One of the central goals of this Main Street Movement is to denounce corporate tax dodgers like General Electric which paid nothing in corporate income tax, despite making more than $14 billion in profits last year. In fact, the corporation actually received a tax benefit of $3.2 billion. GE is not alone in its refusal to pay corporate income taxes; Bank of America, Exxon-Mobil, and others have avoided paying corporate income taxes as well.

However, at last Friday’s Tax Day Tea Party rally in Orlando, Florida, none of the speakers chastised corporations for avoiding their taxes. (Corporate tax avoidance imposes a higher tax burden on individual Americans.) In fact, the keynote speaker, Republican presidential hopeful Herman Cain, even called for lowering the corporate tax rate by 10 percentage points.

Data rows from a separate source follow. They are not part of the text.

(** * Commit message validator of go-sentinel-cli

    A shallow embedding of [scripts/validate_commit_msg.py]
    (class [CommitMessageValidator]) and the properties of its validation
    pipeline.

    Data model.  A Python [str] is a sequence of Unicode code points; it is
    modelled as [list N], one number per code point, so that [len], indexing
    and the regular-expression engine see the same units as the interpreter.
    The two buffers [self.errors] and [self.warnings] are a record threaded
    through a small state-and-exception monad; an operation that can raise in
    Python ([lines[0]], [description[0]], a method call on [None]) raises in
    the model.

    The case tables of the Unicode database belong to the interpreter, not to
    the repository.  Their ASCII part is written out; what they say about
    code points from 128 on is the class [UnicodeData]. *)

From Stdlib Require Import Strings.String Strings.Ascii.
From Stdlib Require Import List Bool Arith NArith ZArith Lia.
From Stdlib Require Import Numbers.DecimalString.
Import ListNotations.

Set Implicit Arguments.

(** ** Python strings *)

Definition char := N.
Bind Scope N_scope with char.
Definition str := list char.

(** A literal of the source, one code point per character (the literals of
    the source that are written this way are ASCII). *)
Definition lit (s : string) : str :=
  map N_of_ascii (list_ascii_of_string s).

Coercion lit : string >-> str.

Definition chr (s : string) : char :=
  match s with
  | String a _ => N_of_ascii a
  | EmptyString => 0%N
  end.

Definition NL : char := 10%N.

Fixpoint str_eqb (a b : str) : bool :=
  match a, b with
  | [], [] => true
  | x :: a', y :: b' => N.eqb x y && str_eqb a' b'
  | _, _ => false
  end.

(** [x in xs] for a list, a set or the keys of a dict of strings. *)
Definition mem (x : str) (xs : list str) : bool := existsb (str_eqb x) xs.

Definition is_empty {A} (l : list A) : bool :=
  match l with [] => true | _ => false end.

Definition in_range (lo hi c : char) : bool := (N.leb lo c && N.leb c hi)%bool.

(** [Py_UNICODE_ISSPACE]: the characters [str.strip()] and [str.split()]
    treat as whitespace. *)
Definition isspace (c : char) : bool :=
  (in_range 9 13 c || in_range 28 32 c || N.eqb c 133 || N.eqb c 160
   || N.eqb c 5760 || in_range 8192 8202 c || N.eqb c 8232 || N.eqb c 8233
   || N.eqb c 8239 || N.eqb c 8287 || N.eqb c 12288)%N%bool.

Fixpoint lstrip (s : str) : str :=
  match s with
  | c :: s' => if isspace c then lstrip s' else s
  | [] => []
  end.

Definition rstrip (s : str) : str := rev (lstrip (rev s)).

Definition strip (s : str) : str := rstrip (lstrip s).

(** [s.split(sep)] for a one-character separator: never an empty list. *)
Fixpoint split (sep : char) (s : str) : list str :=
  match s with
  | [] => [[]]
  | c :: s' =>
      if N.eqb c sep then [] :: split sep s'
      else match split sep s' with
           | l :: ls => (c :: l) :: ls
           | [] => [[c]]
           end
  end.

(** [s.split()]: the maximal runs of non-whitespace characters. *)
Fixpoint split_ws (s : str) : list str :=
  match s with
  | [] => []
  | c :: s' =>
      if isspace c then split_ws s'
      else match s' with
           | [] => [[c]]
           | c' :: _ =>
               if isspace c' then [c] :: split_ws s'
               else match split_ws s' with
                    | w :: ws => (c :: w) :: ws
                    | [] => [[c]]
                    end
           end
  end.

Fixpoint startswith (s p : str) {struct p} : bool :=
  match p, s with
  | [], _ => true
  | x :: p', y :: s' => N.eqb x y && startswith s' p'
  | _ :: _, [] => false
  end.

Definition endswith (s p : str) : bool := startswith (rev s) (rev p).

(** [s.find(p)]: the least index at which [p] occurs in [s], or [-1]. *)
Fixpoint find (s p : str) : Z :=
  if startswith s p then 0%Z
  else match s with
       | [] => (-1)%Z
       | _ :: s' => let i := find s' p in
                    if Z.eqb i (-1) then (-1)%Z else (i + 1)%Z
       end.

(** [p in s] for strings. *)
Definition contains (p s : str) : bool := negb (Z.eqb (find s p) (-1)).

(** [s[i:]] for an index [i >= 0]. *)
Definition slice_from (s : str) (i : Z) : str := skipn (Z.to_nat i) s.

Fixpoint join (sep : str) (l : list str) : str :=
  match l with
  | [] => []
  | [x] => x
  | x :: l' => x ++ sep ++ join sep l'
  end.

(** [str(n)] of a non-negative integer, as an f-string renders it. *)
Definition str_of_nat (n : nat) : str :=
  lit (NilEmpty.string_of_uint (Nat.to_uint n)).

(** Order of strings by code point, and [sorted]. *)
Fixpoint str_leb (a b : str) : bool :=
  match a, b with
  | [], _ => true
  | _ :: _, [] => false
  | x :: a', y :: b' => N.ltb x y || (N.eqb x y && str_leb a' b')
  end.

ThinkProgress spoke with the former CEO of Godfather’s Pizza CEO to get his further thoughts about corporate tax dodgers. Cain defended the situation, accusing those who protest corporate tax dodging of “not looking at the big picture.” Cain then went on to declare that he “would like to see no taxes on corporations”:
KEYES: You mentioned about the, here on tax day, the corporate tax rate, that you’d like to see it reduced from 35 percent to 25 percent. But a lot of these corporations like GE are paying nothing in taxes currently.
CAIN: You’re mixing the issues, young man. Let me tell you something.People who pick out a company that spends zero, they’re not looking at the big picture. They’re not looking at the big picture. [Crosstalk] Secondly, taxes paid by corporations get passed on to consumers.

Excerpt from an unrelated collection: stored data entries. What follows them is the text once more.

Definition S_full3 : Sacc.t := sacc_with [p0; p1; p2] (Some (Full full3)).

Definition full2 : FullCovariance.t :=
  FullCovariance.init (mat [[4; 1]; [1; 9]]%Q).

Definition S_full2 : Sacc.t := sacc_with [p0; p1] (Some (Full full2)).

(** Two records over two 1x1 blocks, and one record over one. *)
Definition two_blocks : BlockDiagonalCovariance.t :=
  BlockDiagonalCovariance.init [mat [[4%Q]]; mat [[9%Q]]].

Definition S_block : Sacc.t := sacc_with [p0; p1] (Some (Block two_blocks)).

Definition one_block : BlockDiagonalCovariance.t :=
  BlockDiagonalCovariance.init [mat [[4%Q]]].

(** Two records with the variances 4 and 9. *)
Definition diag2 : DiagonalCovariance.t := DiagonalCovariance.init [4%Q; 9%Q].

Definition S_diag : Sacc.t := sacc_with [p0; p1] (Some (Diag diag2)).

(** One record added with its tracers given as a list. *)
Definition S_AB : Sacc.t :=
  fst (Sacc.add_data_point "shear_ee" (PyList ["A"; "B"]) 1%Q true ∅ Sacc.init).

(** ** Predicates and samples of the further properties *)

(** The test of [indices] on the data type and the tracers of a record. *)
Definition selected (data_type : option string) (tracers_ : option pyseq)
    (d : DataPoint.t) : bool :=
  match tracers_ with
  | None => true
  | Some t => pyseq_eqb (DataPoint.tracers d) (tuple t)
  end
  && match data_type with
     | None => true
     | Some dt => bool_decide (DataPoint.data_type d = dt)
     end.

(** A selection by equality only: no name ends in [__lt] or [__gt]. *)
Definition equality_only (select : list (string * pyval)) : Prop :=
  Forall (fun s => endswith (fst s) "__lt" = false /\ endswith (fst s) "__gt" = false)
         select.

(** Whether [indices] takes a record: the data type and the tracers are the
    ones asked for and every selection on the tags holds. *)
Definition keeps (data_type : option string) (tracers_ : option pyseq)
    (select : list (string * pyval)) (d : DataPoint.t) : bool :=
  selected data_type tracers_ d
  && match Sacc.tags_ok d select with Ok true => true | _ => false end.

(** The records that one call with lists adds. *)
Definition two_point_records (dt bin1 bin2 name : string) (angles : list Q)
    (x : list Q) : list DataPoint.t :=
  zip_with (fun a v => DataPoint.mk dt (PyTuple [bin1; bin2]) v
                         {[ name := PFloat a ]}) angles x.

(** A data set with the tracers [A] and [B] registered and no record. *)
Definition S_bins : Sacc.t :=
  fst (Sacc.add_tracer_object (mkTracer "B")
         (fst (Sacc.add_tracer_object (mkTracer "A") Sacc.init))).

(** A covariance that [masked] restricts by plain indexing, with one row
    and one column, or one variance, per record. *)
Definition indexed_by (n : nat) (c : Covariance) : Prop :=
  match c with
  | Full c => np.nrows (FullCovariance.covmat c) = n
              /\ np.ncols (FullCovariance.covmat c) = n
  | Diag d => length (DiagonalCovariance.diag d) = n
  | Block _ => False
  end.

Definition aligned_by_index (S : Sacc.t) : Prop :=
  match Sacc.covariance S with
  | Some c => indexed_by (Sacc.len S) c
  | None => True
  end.

(** The rows and columns [js], in that order, of a covariance. *)
Definition restricted (js : list nat) (c : Covariance) : Covariance :=
  match c with
  | Full c =>
      Full (FullCovariance.init
              (np.Nd2 (length js)
                 (map (fun r => gather 0%Q r js)
                      (gather [] (np.rows (FullCovariance.covmat c)) js))))
  | Diag d => Diag (DiagonalCovariance.init (gather 0%Q (DiagonalCovariance.diag d) js))
  | Block b => Block b
  end.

KEYES: So would you like to see no taxes on corporations?
CAIN: I would like to see no taxes on corporations. That’s why I favor the Fair Tax. That would be fair to consumers. That’s why I would like to see that.
KEYES: Do you think it’s fair though that they’re taking advantage of some of these loopholes?

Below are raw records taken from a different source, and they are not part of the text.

(** The day quotient of a difference of two time values is within [0, 7]
    exactly when the difference is within 7 days. *)
Lemma diff_in_week (due t : Z) :
  num_ge (num_div (num_sub (num_of_Z due) (num_of_Z t))
                  (num_of_Z (1000 * 60 * 60 * 24))) num_zero
  && num_le (num_div (num_sub (num_of_Z due) (num_of_Z t))
                     (num_of_Z (1000 * 60 * 60 * 24))) (num_of_Z 7) = true
  <-> 0 <= due - t <= 7 * msPerDay.
Proof.
  unfold num_ge, num_le, num_div, num_sub, num_of_Z, num_zero, msPerDay.
  change (Qeq_bool (inject_Z (1000 * 60 * 60 * 24)) 0) with false.
  cbv iota. rewrite andb_true_iff, !Qle_bool_iff.
  change (1000 * 60 * 60 * 24) with 86400000.
  unfold Qle, Qdiv, Qmult, Qinv, Qminus, Qplus, Qopp, inject_Z. simpl.
  lia.
Qed.

(** MakeDay does not clamp the day to the month: [k] more days of month give
    the day number [k] days later, whatever the month's length. *)
Lemma MakeDay_shift (y m d k : Z) : MakeDay y m (d + k) = MakeDay y m d + k.
Proof. unfold MakeDay. lia. Qed.

Section DerivationFacts.
Context `{Host}.

Lemma newDate_cases (y m : Z) (d : number) :
  newDate y m d = NaN \/ exists x, newDate y m d = num_of_Z x.
Proof.
  destruct d as [|q]; simpl; [left; reflexivity|].
  match goal with |- TimeClip ?x = _ \/ _ => destruct (TimeClip_cases x) as [E|E] end;
    rewrite E; eauto.
Qed.

Lemma upcoming_test (t : Z) (pb : ProjectedBill) :
  num_ge (diffDays t pb) num_zero && num_le (diffDays t pb) (num_of_Z 7) = true
  <-> exists due : Z,
        newDate (getFullYear t) (getMonth t) (dueDay (bill pb)) = num_of_Z due /\
        0 <= due - t <= 7 * msPerDay.
Proof.
  unfold diffDays.
  destruct (newDate_cases (getFullYear t) (getMonth t) (dueDay (bill pb)))
    as [E | [x E]]; rewrite E.
  - split; [discriminate | intros (due & D & _); discriminate].
  - rewrite diff_in_week. split.
    + intros R. exists x. split; [reflexivity | exact R].
    + intros (due & D & R). apply num_of_Z_inj in D. subst due. exact R.
Qed.

(** C1: a projected bill is selected by [selectUpcoming] exactly when it is
    in the list, its [isPaid] flag is false and its due date, built from the
    reference date's year and month and the bill's [dueDay] without clamping
    the day to the month's length, is between 0 and 7 days after the
    reference date; a bill with [isPaid] true is never selected. *)
Theorem selectUpcoming_selects (t : Z) (bs : list ProjectedBill) (pb : ProjectedBill) :
  (In pb (selectUpcoming t bs) <->
   In pb bs /\ isPaid pb = false /\
   exists due : Z,
     newDate (getFullYear t) (getMonth t) (dueDay (bill pb)) = num_of_Z due /\
     0 <= due - t <= 7 * msPerDay) /\
  (isPaid pb = true -> ~ In pb (selectUpcoming t bs)) /\
  (forall y m d k : Z, MakeDay y m (d + k) = MakeDay y m d + k).
Proof.
  assert (Hiff :
    In pb (selectUpcoming t bs) <->
    In pb bs /\ isPaid pb = false /\
    exists due : Z,
      newDate (getFullYear t) (getMonth t) (dueDay (bill pb)) = num_of_Z due /\
      0 <= due - t <= 7 * msPerDay).
  { unfold selectUpcoming. rewrite filter_In, andb_true_iff, negb_true_iff.
    rewrite upcoming_test. tauto. }
  split; [exact Hiff|]. split.
  - intros P I. apply Hiff in I. destruct I as (_ & F & _). congruence.
  - apply MakeDay_shift.
Qed.

End DerivationFacts.

(** ** Totals *)

Section TotalsFacts.
Context `{Host}.

(** [Number(bill.amount || 0)] is never NaN: a NaN amount is falsy. *)
Lemma amountOrZero_finite (b : Bill) :
  exists q, amountOrZero b = Fin q /\
            (num_le num_zero (amount b) = true -> (0 <= q)%Q).
Proof.
  unfold amountOrZero, js_or. destruct (amount b) as [|q]; simpl.
  - exists 0%Q. split; [reflexivity | discriminate].
  - destruct (Qeq_bool q 0); simpl.
    + exists 0%Q. split; [reflexivity | intros _; apply Qle_refl].
    + exists q. split; [reflexivity | apply Qle_bool_imp_le].
Qed.

Lemma withPaymentStatus_bill (store : Store) (month : string) :
  map bill (withPaymentStatus store month) = bills store.
Proof.
  unfold withPaymentStatus. rewrite map_map. simpl. apply map_id.
Qed.

End TotalsFacts.

Lemma xle_refl (a : xnumber) : a <> XNaN -> xle a a = true.
Proof.
  destruct a as [|q|[|]]; simpl; try congruence; intros _.
  apply Qle_bool_iff, Qle_refl.
Qed.

Lemma xle_antisym (a b : xnumber) :
  xle a b = true -> xle b a = true -> xeq a b = true.
Proof.
  destruct a as [|x|[|]], b as [|y|[|]]; simpl; try congruence.
  intros A B. apply Qle_bool_iff in A, B. apply Qeq_bool_iff.
  apply Qle_antisym; assumption.
Qed.

Lemma xeq_refl (a : xnumber) : a <> XNaN -> xeq a a = true.
Proof. intros N. apply xle_antisym; apply xle_refl, N. Qed.

Lemma xeq_trans (a b c : xnumber) :
  xeq a b = true -> xeq b c = true -> xeq a c = true.
Proof.
  destruct a as [|x|[|]], b as [|y|[|]], c as [|z|[|]]; simpl; try congruence.
  intros A B. apply Qeq_bool_iff in A, B. apply Qeq_bool_iff.
  rewrite A. exact B.
Qed.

CAIN: Now, let me tell you. They didn’t write these loopholes. So the fact that they’re using these “loopholes,” as you’re calling it, they’re just doing what the loopholes are. Change the loopholes by eliminating the tax code and replacing it with the Fair Tax and there would be no loopholes.
Watch it:




Cain’s proposal to eliminate all corporate income taxes is troubling enough. But his assertion that corporations “didn’t write these loopholes” shows a significant lack of understanding regarding how tax loopholes are created. Congress rarely passes tax expenditures out of the goodness of its heart. Rather, corporations spend billions on lobbyists whose job it is to help rewrite the tax code and pave the way for corporate tax dodging.

Still, Cain is not the only Republican arguing for lower corporate taxes. In the Tea Party-dominant GOP, calling for lower tax rates on corporations and millionaires, andtax hikes for the middle class, has become Republican orthodoxy.